** Opening Data to examine block **
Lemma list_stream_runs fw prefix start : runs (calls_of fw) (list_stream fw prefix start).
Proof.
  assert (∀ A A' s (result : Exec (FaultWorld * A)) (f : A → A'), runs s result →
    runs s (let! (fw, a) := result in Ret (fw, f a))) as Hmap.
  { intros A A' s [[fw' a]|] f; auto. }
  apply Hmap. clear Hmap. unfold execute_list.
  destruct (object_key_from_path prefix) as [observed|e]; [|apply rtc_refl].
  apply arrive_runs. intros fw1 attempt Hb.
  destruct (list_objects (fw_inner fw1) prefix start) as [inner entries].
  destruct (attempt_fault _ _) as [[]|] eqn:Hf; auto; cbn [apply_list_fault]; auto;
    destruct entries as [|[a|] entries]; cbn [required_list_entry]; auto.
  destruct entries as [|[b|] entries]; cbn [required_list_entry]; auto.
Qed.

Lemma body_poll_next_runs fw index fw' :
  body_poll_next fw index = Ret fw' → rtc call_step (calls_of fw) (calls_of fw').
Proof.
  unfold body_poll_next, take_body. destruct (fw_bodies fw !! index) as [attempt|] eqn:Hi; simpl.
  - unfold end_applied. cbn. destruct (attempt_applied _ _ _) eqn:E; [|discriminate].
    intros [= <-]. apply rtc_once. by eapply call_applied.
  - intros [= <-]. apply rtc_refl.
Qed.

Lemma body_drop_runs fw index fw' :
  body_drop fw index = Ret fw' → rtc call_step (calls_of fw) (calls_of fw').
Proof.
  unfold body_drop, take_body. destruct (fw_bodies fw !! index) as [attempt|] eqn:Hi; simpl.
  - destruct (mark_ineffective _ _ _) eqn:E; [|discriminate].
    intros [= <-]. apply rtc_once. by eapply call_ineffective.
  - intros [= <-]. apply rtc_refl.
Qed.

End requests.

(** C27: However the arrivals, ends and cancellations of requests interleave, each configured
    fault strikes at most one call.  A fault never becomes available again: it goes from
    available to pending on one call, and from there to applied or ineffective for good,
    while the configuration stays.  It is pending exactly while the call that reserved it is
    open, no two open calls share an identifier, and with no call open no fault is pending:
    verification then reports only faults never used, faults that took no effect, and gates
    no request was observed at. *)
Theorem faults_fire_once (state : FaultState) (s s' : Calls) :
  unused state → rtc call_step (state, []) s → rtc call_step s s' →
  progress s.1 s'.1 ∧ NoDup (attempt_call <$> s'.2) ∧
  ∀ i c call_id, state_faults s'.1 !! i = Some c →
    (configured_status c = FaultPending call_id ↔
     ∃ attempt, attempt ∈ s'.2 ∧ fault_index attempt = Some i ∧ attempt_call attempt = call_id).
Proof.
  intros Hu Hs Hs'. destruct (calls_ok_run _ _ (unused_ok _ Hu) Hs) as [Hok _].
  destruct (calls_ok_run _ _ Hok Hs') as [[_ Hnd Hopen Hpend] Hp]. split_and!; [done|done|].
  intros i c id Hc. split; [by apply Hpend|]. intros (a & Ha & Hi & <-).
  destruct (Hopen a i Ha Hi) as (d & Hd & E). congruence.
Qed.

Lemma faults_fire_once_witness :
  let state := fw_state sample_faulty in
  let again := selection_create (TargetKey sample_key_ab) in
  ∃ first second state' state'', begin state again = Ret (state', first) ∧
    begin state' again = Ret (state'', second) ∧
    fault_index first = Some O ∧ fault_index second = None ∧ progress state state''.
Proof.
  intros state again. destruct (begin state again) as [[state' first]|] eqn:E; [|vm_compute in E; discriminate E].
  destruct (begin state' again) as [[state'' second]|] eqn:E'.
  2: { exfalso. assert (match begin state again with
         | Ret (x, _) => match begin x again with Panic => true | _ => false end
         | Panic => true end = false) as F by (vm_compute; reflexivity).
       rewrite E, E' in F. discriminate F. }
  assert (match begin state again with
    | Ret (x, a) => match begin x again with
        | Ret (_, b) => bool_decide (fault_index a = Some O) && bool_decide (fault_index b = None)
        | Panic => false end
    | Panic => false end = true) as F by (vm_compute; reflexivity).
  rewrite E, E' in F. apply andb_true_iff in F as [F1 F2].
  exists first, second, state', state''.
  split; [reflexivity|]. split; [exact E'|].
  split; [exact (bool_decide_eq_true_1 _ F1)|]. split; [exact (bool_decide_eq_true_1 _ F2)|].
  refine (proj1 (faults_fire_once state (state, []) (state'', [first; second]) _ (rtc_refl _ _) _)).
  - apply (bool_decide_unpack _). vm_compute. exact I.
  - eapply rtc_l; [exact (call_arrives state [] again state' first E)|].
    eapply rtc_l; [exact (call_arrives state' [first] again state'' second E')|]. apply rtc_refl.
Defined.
** Closing Data to examine block **
** Opening Data to examine block **
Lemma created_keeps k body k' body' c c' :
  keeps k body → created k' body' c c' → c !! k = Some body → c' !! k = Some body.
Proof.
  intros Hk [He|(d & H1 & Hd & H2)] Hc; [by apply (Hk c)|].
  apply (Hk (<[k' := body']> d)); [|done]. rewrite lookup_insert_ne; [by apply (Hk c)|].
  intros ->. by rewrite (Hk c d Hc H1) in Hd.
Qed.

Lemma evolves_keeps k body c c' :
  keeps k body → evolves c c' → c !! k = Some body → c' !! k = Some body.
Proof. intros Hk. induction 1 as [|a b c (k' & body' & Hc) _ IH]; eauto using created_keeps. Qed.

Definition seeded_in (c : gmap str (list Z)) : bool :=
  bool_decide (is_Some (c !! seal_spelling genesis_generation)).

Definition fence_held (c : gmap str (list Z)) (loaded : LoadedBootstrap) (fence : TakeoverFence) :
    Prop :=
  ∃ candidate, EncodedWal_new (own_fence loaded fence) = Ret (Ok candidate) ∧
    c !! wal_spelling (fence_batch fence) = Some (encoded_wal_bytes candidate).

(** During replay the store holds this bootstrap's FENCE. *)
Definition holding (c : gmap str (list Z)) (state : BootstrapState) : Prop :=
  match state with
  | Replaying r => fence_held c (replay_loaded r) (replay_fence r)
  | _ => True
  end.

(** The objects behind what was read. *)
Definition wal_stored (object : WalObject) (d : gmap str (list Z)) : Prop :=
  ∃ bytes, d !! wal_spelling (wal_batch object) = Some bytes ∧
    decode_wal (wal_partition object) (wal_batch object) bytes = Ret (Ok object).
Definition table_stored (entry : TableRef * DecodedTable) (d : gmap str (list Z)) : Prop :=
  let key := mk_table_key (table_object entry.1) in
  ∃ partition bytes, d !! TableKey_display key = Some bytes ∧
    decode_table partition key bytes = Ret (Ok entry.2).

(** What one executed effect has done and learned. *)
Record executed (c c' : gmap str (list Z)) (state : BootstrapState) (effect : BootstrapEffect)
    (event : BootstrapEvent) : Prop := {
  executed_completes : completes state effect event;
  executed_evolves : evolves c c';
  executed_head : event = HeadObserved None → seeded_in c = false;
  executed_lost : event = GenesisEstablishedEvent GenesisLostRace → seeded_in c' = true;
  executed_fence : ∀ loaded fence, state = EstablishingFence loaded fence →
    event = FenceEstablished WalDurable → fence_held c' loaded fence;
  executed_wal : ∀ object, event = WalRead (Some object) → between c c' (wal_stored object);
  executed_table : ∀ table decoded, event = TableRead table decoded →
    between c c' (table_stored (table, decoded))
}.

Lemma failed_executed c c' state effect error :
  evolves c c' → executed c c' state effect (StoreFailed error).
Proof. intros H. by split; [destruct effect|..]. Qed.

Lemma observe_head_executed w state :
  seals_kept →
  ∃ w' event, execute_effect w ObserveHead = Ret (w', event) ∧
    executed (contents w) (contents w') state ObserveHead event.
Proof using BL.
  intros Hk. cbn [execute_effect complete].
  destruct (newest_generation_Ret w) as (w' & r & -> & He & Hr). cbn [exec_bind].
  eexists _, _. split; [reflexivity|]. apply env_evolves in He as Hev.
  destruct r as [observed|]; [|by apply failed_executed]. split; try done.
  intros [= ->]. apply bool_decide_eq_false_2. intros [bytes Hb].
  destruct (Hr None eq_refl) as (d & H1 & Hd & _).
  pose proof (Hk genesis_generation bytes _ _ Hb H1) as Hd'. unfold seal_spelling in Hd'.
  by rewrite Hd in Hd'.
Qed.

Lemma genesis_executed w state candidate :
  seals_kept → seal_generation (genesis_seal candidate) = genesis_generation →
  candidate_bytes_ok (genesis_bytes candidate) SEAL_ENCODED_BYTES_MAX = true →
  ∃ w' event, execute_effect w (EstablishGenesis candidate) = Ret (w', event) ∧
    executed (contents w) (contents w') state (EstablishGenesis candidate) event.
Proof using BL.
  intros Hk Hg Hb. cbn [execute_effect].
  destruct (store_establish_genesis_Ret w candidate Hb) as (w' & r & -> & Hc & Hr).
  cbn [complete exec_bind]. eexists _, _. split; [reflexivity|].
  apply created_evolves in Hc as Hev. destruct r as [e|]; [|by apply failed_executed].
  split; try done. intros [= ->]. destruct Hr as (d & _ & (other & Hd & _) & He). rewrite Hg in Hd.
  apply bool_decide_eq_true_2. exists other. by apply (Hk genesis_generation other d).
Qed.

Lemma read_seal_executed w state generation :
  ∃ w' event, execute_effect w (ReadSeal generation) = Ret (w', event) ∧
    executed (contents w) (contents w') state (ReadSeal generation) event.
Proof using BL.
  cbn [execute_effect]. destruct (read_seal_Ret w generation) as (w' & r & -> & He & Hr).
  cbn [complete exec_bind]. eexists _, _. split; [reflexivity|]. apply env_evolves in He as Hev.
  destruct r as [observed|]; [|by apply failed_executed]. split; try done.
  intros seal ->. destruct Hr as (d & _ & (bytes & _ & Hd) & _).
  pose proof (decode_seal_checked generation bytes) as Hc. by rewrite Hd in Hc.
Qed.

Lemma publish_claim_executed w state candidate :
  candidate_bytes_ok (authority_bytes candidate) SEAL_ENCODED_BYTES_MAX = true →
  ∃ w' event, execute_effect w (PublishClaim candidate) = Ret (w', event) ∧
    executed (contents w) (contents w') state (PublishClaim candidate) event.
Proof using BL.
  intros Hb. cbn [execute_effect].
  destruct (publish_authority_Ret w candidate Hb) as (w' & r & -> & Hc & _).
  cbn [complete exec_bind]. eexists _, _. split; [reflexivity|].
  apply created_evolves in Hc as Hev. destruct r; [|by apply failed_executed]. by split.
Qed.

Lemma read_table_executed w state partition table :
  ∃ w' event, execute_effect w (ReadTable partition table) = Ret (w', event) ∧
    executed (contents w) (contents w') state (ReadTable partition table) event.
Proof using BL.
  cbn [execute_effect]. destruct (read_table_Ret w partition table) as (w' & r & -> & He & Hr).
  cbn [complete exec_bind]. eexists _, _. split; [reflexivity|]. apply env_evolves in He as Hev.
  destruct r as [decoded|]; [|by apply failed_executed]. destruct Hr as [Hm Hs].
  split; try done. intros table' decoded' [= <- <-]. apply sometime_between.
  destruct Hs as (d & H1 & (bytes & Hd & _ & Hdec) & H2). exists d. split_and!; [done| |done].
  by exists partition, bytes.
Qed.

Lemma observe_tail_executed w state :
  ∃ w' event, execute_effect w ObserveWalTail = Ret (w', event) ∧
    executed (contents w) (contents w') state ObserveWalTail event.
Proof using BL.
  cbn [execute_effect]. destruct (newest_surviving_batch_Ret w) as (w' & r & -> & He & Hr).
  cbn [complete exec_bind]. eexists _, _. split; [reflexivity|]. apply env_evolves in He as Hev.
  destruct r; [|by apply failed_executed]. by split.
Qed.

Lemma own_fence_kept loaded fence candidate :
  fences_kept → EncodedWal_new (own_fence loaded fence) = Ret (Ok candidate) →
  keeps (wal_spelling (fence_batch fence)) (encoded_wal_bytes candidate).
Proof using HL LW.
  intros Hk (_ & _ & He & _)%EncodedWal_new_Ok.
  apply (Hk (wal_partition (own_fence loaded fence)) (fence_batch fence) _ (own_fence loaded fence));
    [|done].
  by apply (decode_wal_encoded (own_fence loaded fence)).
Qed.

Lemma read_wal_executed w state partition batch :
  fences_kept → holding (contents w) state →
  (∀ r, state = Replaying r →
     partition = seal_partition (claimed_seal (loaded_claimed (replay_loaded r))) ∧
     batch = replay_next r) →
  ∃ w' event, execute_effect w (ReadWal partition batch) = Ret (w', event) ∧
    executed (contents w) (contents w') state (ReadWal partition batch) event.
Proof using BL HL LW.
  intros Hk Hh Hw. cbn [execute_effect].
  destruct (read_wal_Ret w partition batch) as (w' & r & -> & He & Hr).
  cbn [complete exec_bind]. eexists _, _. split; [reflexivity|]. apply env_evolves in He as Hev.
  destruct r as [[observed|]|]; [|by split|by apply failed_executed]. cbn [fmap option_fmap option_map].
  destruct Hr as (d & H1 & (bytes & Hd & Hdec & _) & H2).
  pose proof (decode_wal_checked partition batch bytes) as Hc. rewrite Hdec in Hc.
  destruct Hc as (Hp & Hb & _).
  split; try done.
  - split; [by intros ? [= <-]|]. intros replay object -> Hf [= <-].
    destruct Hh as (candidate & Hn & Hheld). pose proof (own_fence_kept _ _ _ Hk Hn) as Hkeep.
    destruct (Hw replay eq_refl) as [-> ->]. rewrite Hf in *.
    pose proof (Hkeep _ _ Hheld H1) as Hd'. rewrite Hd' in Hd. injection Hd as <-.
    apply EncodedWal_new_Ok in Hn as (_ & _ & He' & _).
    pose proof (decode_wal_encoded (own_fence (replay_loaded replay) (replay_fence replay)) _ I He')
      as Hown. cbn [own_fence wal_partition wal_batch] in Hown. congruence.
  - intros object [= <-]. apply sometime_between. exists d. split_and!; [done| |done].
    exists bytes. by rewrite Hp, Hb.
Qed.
** Closing Data to examine block **
Your task
From the records above, pick out and copy each line holding the word "EstablishGenesis".

Response to this exercise
  ∃ w' event, execute_effect w (EstablishGenesis candidate) = Ret (w', event) ∧
    executed (contents w) (contents w') state (EstablishGenesis candidate) event.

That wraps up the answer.